(** [str.split(/[^\d]+/)]: the pieces between maximal runs of non-digits;
    a run at either end leaves an empty piece there. *)
Fixpoint split_nondigits (str : string) : list string :=
  match str with
  | EmptyString => [EmptyString]
  | String c r =>
      if is_digit c then
        match split_nondigits r with
        | p :: ps => String c p :: ps
        | [] => [String c EmptyString]
        end
      else
        match r with
        | String c' _ =>
            if is_digit c' then EmptyString :: split_nondigits r
            else split_nondigits r
        | EmptyString => EmptyString :: split_nondigits r
        end
  end.

Definition char_at (str : string) (i : nat) : string :=
  match String.get i str with
  | Some c => String c EmptyString
  | None => "undefined"
  end.

(** [/^\d+,\d+,\d+$/] *)
Definition COMMA_FORM : re :=
  Cat (Plus d) (Cat (Chr ",") (Cat (Plus d) (Cat (Chr ",") (Plus d)))).

(** [/^\d+\s+\d+\s+\d+$/] *)
Definition SPACE_FORM : re :=
  Cat (Plus d) (Cat (Plus s) (Cat (Plus d) (Cat (Plus s) (Plus d)))).

(** [/^\d{3}$/] *)
Definition DIGITS3 : re := Rep 3 d.

Definition normalizeNumbers (numbers : jsval) : option string :=
  let str := trim (to_string numbers) in
  if matches Validator.OPENNUM_PATTERN str then Some str
  else if matches COMMA_FORM str then Some (replace_commas str)
  else if matches SPACE_FORM str then Some (replace_spaces str)
  else if matches DIGITS3 str then
    Some (char_at str 0 +:+ "+" +:+ char_at str 1 +:+ "+" +:+ char_at str 2)
  else
    let parts :=
      filter (fun p => (0 < String.length p)%nat) (split_nondigits str) in
    if bool_decide (length parts = 3%nat) && forallb (matches (Plus d)) parts
    then Some (join "+" parts)
    else None.

End Parser.

(** ** modules/fetcher/sources/playnow-keno.ts *)

Module Keno.
Import Js Json.






End Keno.

(** ** modules/prediction/writer.ts: ground truth and hit *)

Module Predict.
Import Js Types.

Definition calculateResultValue (predictType : PredictType) (sumValue : jsnum)
    : string :=
  match predictType with
  | DANSHUANG =>
      if num_eq (num_rem sumValue (Int 2)) (Int 1) then "单" else "双"
  | DAXIAO =>
      if num_ge sumValue (Int 14) then "大" else "小"
  | COMBINATION | KILL =>
      let isDa := num_ge sumValue (Int 14) in
      let isDan := num_eq (num_rem sumValue (Int 2)) (Int 1) in
      if isDa && isDan then "大单"
      else if negb isDa && isDan then "小单"
      else if isDa && negb isDan then "大双"
      else "小双"
  end.

(** [xs.includes(x)] on strings *)
Definition includes (x : string) (xs : list string) : bool :=
  existsb (String.eqb x) xs.

Definition calculateHit (predictType : PredictType)
    (predictValue resultValue : string) : bool :=
  match predictType with
  | DANSHUANG | DAXIAO => String.eqb predictValue resultValue
  | COMBINATION =>
      let predictCombos := map trim (split_on "," predictValue) in
      includes resultValue predictCombos
  | KILL => negb (String.eqb predictValue resultValue)
  end.

End Predict.

(** ** helpers/retry.ts *)

Module Retry.
Import Runtime.

Fixpoint starts_with (prefix str : string) : bool :=
  match prefix, str with
  | EmptyString, _ => true
  | String p ps, String c cs => Ascii.eqb p c && starts_with ps cs
  | String _ _, EmptyString => false
  end.

(** [str.includes(needle)] *)
Fixpoint str_includes (needle str : string) : bool :=
  starts_with needle str
  || match str with
     | EmptyString => false
     | String _ rest => str_includes needle rest
     end.

Definition code_is (error : JsError) (c : string) : bool :=
  bool_decide (code error = Some c).

Definition errno_is (error : JsError) (n : Z) : bool :=
  bool_decide (errno error = Some n).

(** [error.response?.status >= lo && error.response?.status < hi] *)
Definition status_in (error : JsError) (lo hi : Z) : bool :=
  match status error with
  | Some st => (lo <=? st) && (st <? hi)
  | None => false
  end.

Definition defaultShouldRetry (error : JsError) : bool :=
  if code_is error "P2002" then false
  else if code_is error "P2003" then false
  else if code_is error "P2004" then false
  else if code_is error "P2014" then false
  else if code_is error "P2025" then false
  else if status_in error 400 500 then bool_decide (status error = Some 429)
  else if status_in error 500 600 then true
  else if code_is error "ECONNABORTED" || code_is error "ERR_CANCELED" then true
  else if code_is error "P2024" || code_is error "P1001" || code_is error "P1002"
          || code_is error "P1008" || code_is error "P1017" then true
  else if code_is error "ECONNREFUSED" || code_is error "ETIMEDOUT"
          || code_is error "ENOTFOUND" || code_is error "ECONNRESET"
          || code_is error "EPIPE" || code_is error "ENETUNREACH"
          || code_is error "EHOSTUNREACH" || code_is error "EAI_AGAIN" then true
  else if errno_is error 1205 || errno_is error 1213 || errno_is error 1040
          || errno_is error 2002 || errno_is error 2003 || errno_is error 2006
          || errno_is error 2013 then true
  else
    let errorMessage := message error in
    if str_includes "Connection" errorMessage && str_includes "timeout" errorMessage
    then true
    else if str_includes "Connection" errorMessage && str_includes "lost" errorMessage
    then true
    else if str_includes "Connection" errorMessage && str_includes "closed" errorMessage
    then true
    else if str_includes "ECONNRESET" errorMessage then true
    else if str_includes "socket hang up" errorMessage then true
    else if str_includes "aborted" errorMessage then true
    else false.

PROBLEM STATEMENT = Which lines above hold the word "Some"? Copy each of them.

REPLY TO THE TASK =
  | Some c => String c EmptyString
  if matches Validator.OPENNUM_PATTERN str then Some str
  else if matches COMMA_FORM str then Some (replace_commas str)
  else if matches SPACE_FORM str then Some (replace_spaces str)
    Some (char_at str 0 +:+ "+" +:+ char_at str 1 +:+ "+" +:+ char_at str 2)
    then Some (join "+" parts)
  bool_decide (code error = Some c).
  bool_decide (errno error = Some n).
  | Some st => (lo <=? st) && (st <? hi)
  else if status_in error 400 500 then bool_decide (status error = Some 429)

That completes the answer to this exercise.